Study: Parents not talking with kids about dangers of prescription drugs
Drug counselors say growing problem can have dire health consequences
The Partnership at DrugFree.org released a new study Tuesday that showed only 14 percent of teens said they've ever talked with their parents about abusing drugs like Adderall or Ritalin.
This is a growing trend that is being seen in Mid-Missouri.
The study also showed one in six parents thinks getting high on prescriptions like Adderall is safer than the harder, illegal street drugs.
Nearly one-third of parents think ADHD medications help their children, even if they don't have ADHD.
However, professionals are warning otherwise.
"(Prescription drugs are) affecting their heart and their liver, and all different parts that are requiring long-term treatment for them," Tanya Weigand of Pathways Behavior Health told ABC 17 News.
Weigand said a lot of adults who struggle with this addiction began using these prescriptions at a younger age.
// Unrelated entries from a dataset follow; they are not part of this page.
(** One character: the queue loses its oldest byte when it is full. *)
Lemma putc_contents st c :
  klog_ok st -> contents (klog_ring_putc st c) = newest (contents st ++ [c]).
Proof.
  intros Hok. destruct Hok as [Hr Hh Hs]. unfold newest.
  rewrite length_app, length_contents. simpl.
  set (k := (Z.to_nat (g_klog_size st) + 1 - Z.to_nat KLOG_RING_CAPACITY)%nat).
  assert (Hk : (k = 0%nat /\ g_klog_size st < KLOG_RING_CAPACITY) \/
               (k = 1%nat /\ g_klog_size st = KLOG_RING_CAPACITY)).
  { subst k. unfold KLOG_RING_CAPACITY in *. lia. }
  assert (Hsz : g_klog_size (klog_ring_putc st c) = g_klog_size st + 1 - Z.of_nat k).
  { simpl. destruct (Z.ltb_spec (g_klog_size st) KLOG_RING_CAPACITY); lia. }
  apply list_eq_same_length with (n := Z.to_nat (g_klog_size st + 1 - Z.of_nat k)).
  { rewrite length_drop, length_app, length_contents. simpl. lia. }
  { rewrite length_contents. by rewrite Hsz. }
  intros i x y Hi Hx Hy.
  rewrite contents_lookup in Hx by (rewrite Hsz; lia). rewrite Hsz in Hx. injection Hx as <-.
  rewrite lookup_drop in Hy. cbn [g_klog_ring g_klog_head klog_ring_putc].
  rewrite u32_small by (unfold KLOG_RING_CAPACITY in *; words).
  set (j := (g_klog_size st - Z.of_nat (k + i))).
  assert (Hj : 0 <= j <= g_klog_size st /\ j < KLOG_RING_CAPACITY) by (subst j; lia).
  replace (_ - (g_klog_size st + 1 - Z.of_nat k) + Z.of_nat i)
    with ((g_klog_head st + 1) mod KLOG_RING_CAPACITY + (- 1 - j)) by (subst j; lia).
  rewrite Zplus_mod_idemp_l.
  replace (g_klog_head st + 1 + (-1 - j)) with (g_klog_head st - j) by lia.
  destruct (decide (k + i = Z.to_nat (g_klog_size st))%nat) as [E|E].
  - rewrite lookup_app_r in Hy by (rewrite length_contents; lia).
    rewrite length_contents, E, Nat.sub_diag in Hy. injection Hy as <-.
    replace j with 0 by (subst j; lia). rewrite Z.sub_0_r, Z.mod_small by done.
    apply byte_at_insert_eq. lia.
  - rewrite lookup_app_l in Hy by (rewrite length_contents; lia).
    rewrite contents_lookup in Hy by lia. injection Hy as <-.
    replace (g_klog_head st - g_klog_size st + Z.of_nat (k + i)) with (g_klog_head st - j)
      by (subst j; lia).
    apply byte_at_insert_ne.
    pose proof (mod_capacity_inj (g_klog_head st - j) j 0).
    rewrite Z.add_0_r, Z.sub_add, (Z.mod_small (g_klog_head st)) in H by done.
    pose proof (Z.mod_pos_bound (g_klog_head st - j) KLOG_RING_CAPACITY). 
    assert (0 < j) by (subst j; lia). unfold KLOG_RING_CAPACITY in *. lia.
Qed.

Lemma puts_ok s : forall st, klog_ok st -> klog_ok (klog_ring_puts st s).
Proof.
  induction s as [|c s IH]; intros st H; simpl; [done|]. case_match; [done|].
  by apply IH, putc_ok.
Qed.

Lemma puts_contents s : nul_free s -> forall st, klog_ok st ->
  contents (klog_ring_puts st s) = newest (contents st ++ s).
Proof.
  induction 1 as [|c s Hc _ IH]; intros st H; simpl.
  - rewrite app_nil_r, newest_short; [done|]. rewrite length_contents. destruct H. lia.
  - destruct (Z.eqb_spec c 0); [done|]. rewrite IH by by apply putc_ok.
    rewrite putc_contents, newest_app by done. by rewrite <- app_assoc.
Qed.

Lemma puts_lines s : forall st, g_klog_lines (klog_ring_puts st s) = g_klog_lines st.
Proof. induction s as [|c s IH]; intros st; simpl; [done|]. case_match; [done|]. by rewrite IH. Qed.

(** ** Log lines *)

(** One record of the log as text. *)
Definition log_line (n : Z) (level : klog_level_t) (subsys msg : list Z) : list Z :=
  concat (log_pieces (klog_level_char level) (utoa_text n 10) subsys msg).

Lemma pieces_contents ps : Forall nul_free ps -> forall st, klog_ok st ->
  klog_ok (foldl klog_ring_puts st ps) /\
  contents (foldl klog_ring_puts st ps) = newest (contents st ++ concat ps) /\
  g_klog_lines (foldl klog_ring_puts st ps) = g_klog_lines st.
Proof.
  induction 1 as [|p ps Hp _ IH]; intros st Hok; simpl.
  - rewrite app_nil_r, newest_short; [done|]. rewrite length_contents. destruct Hok. lia.
  - destruct (IH _ (puts_ok p st Hok)) as (H1 & H2 & H3). split; [done|].
    rewrite H2, H3, puts_lines, (puts_contents p) by done.
    by rewrite newest_app, <- app_assoc.
Qed.

Lemma utoa_text_nul_free n base : is_u32 n -> base = 10 \/ base = 16 -> nul_free (utoa_text n base).
Proof.
  intros Hn Hb. unfold utoa_text.
  destruct (utoa_spec base 31 n) as (s & -> & _ & _ & Hf); [lia|lia|done| |].
  - eapply Z.lt_le_trans; [apply Hn|]. destruct Hb as [-> | ->]; vm_compute; discriminate.
  - simpl. eapply Forall_impl; [exact Hf|]. intros c Hc. unfold is_digit_char in Hc.
    revert Hc. chars. lia.
Qed.

Lemma level_char_nul_free l : nul_free [klog_level_char l].
Proof. repeat constructor. by destruct l. Qed.

Lemma log_pieces_nul_free n l subsys msg : is_u32 n -> nul_free subsys -> nul_free msg ->
  Forall nul_free (log_pieces (klog_level_char l) (utoa_text n 10) subsys msg).
Proof.
  intros Hn Hs Hm. unfold log_pieces.
  repeat match goal with |- Forall nul_free _ => constructor end;
    try done; try (by repeat constructor).
  - apply level_char_nul_free.
  - apply utoa_text_nul_free; [done|by left].
Qed.

(** The subsystem name [klog_log] prints. *)
Definition subsys_name (subsys : list Z) : list Z :=
  match subsys with [] => bs "core" | _ => subsys end.

Lemma subsys_name_nul_free s : nul_free s -> nul_free (subsys_name s).
Proof. destruct 1; [by repeat constructor|by constructor]. Qed.

Lemma klog_log_spec serial st level subsys msg :
  klog_ok st -> nul_free subsys -> nul_free msg ->
  let st' := (klog_log serial st level (Some subsys) (Some msg)).1 in
  klog_ok st' /\
  g_klog_lines st' = u32 (g_klog_lines st + 1) /\
  contents st' = newest (contents st ++
    log_line (u32 (g_klog_lines st + 1)) level (subsys_name subsys) msg).
Proof.
  intros Hok Hs Hm. unfold klog_log.
  assert (E : (if hd0 subsys =? 0 then bs "core" else subsys) = subsys_name subsys).
  { destruct Hs as [|c s Hc _]; [done|]. unfold hd0, byte_at; simpl.
    by destruct (Z.eqb_spec c 0). }
  cbn [fst default from_option id]. rewrite E. cbn [g_klog_lines].
  unfold log_line.
  pose proof (log_pieces_nul_free (u32 (g_klog_lines st + 1)) level _ msg
    (u32_range _) (subsys_name_nul_free _ Hs) Hm) as HF.
  revert HF. generalize (log_pieces (klog_level_char level)
    (utoa_text (u32 (g_klog_lines st + 1)) 10) (subsys_name subsys) msg) as ps. intros ps HF.
  destruct (pieces_contents ps HF (Klog (g_klog_ring st) (g_klog_head st) (g_klog_size st)
    (u32 (g_klog_lines st + 1)))) as (H1 & H2 & H3); [by destruct Hok|].
  split; [exact H1|]. split; [exact H3|exact H2].
Qed.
She also warned how easy it is for teens to get their hands on these types of pills; sometimes even from their own home.
"Parents are naive or trusting their kids and not locking the medications up and maybe not even knowing they're missing them until it's too late," Weigand said.
The home medicine cabinet isn't the only place teens are finding prescriptions.
"One trend we're seeing, they're calling farm parties, where kids are each bringing medications they found in their medicine cabinet, throwing them into a bowl and each child is taking a handful and consuming them," Weigand said.
She said the key to keeping kids safe is to have conversations with them about the dangers of using prescription drugs that are not prescribed to them before they are faced with the pressure to try it.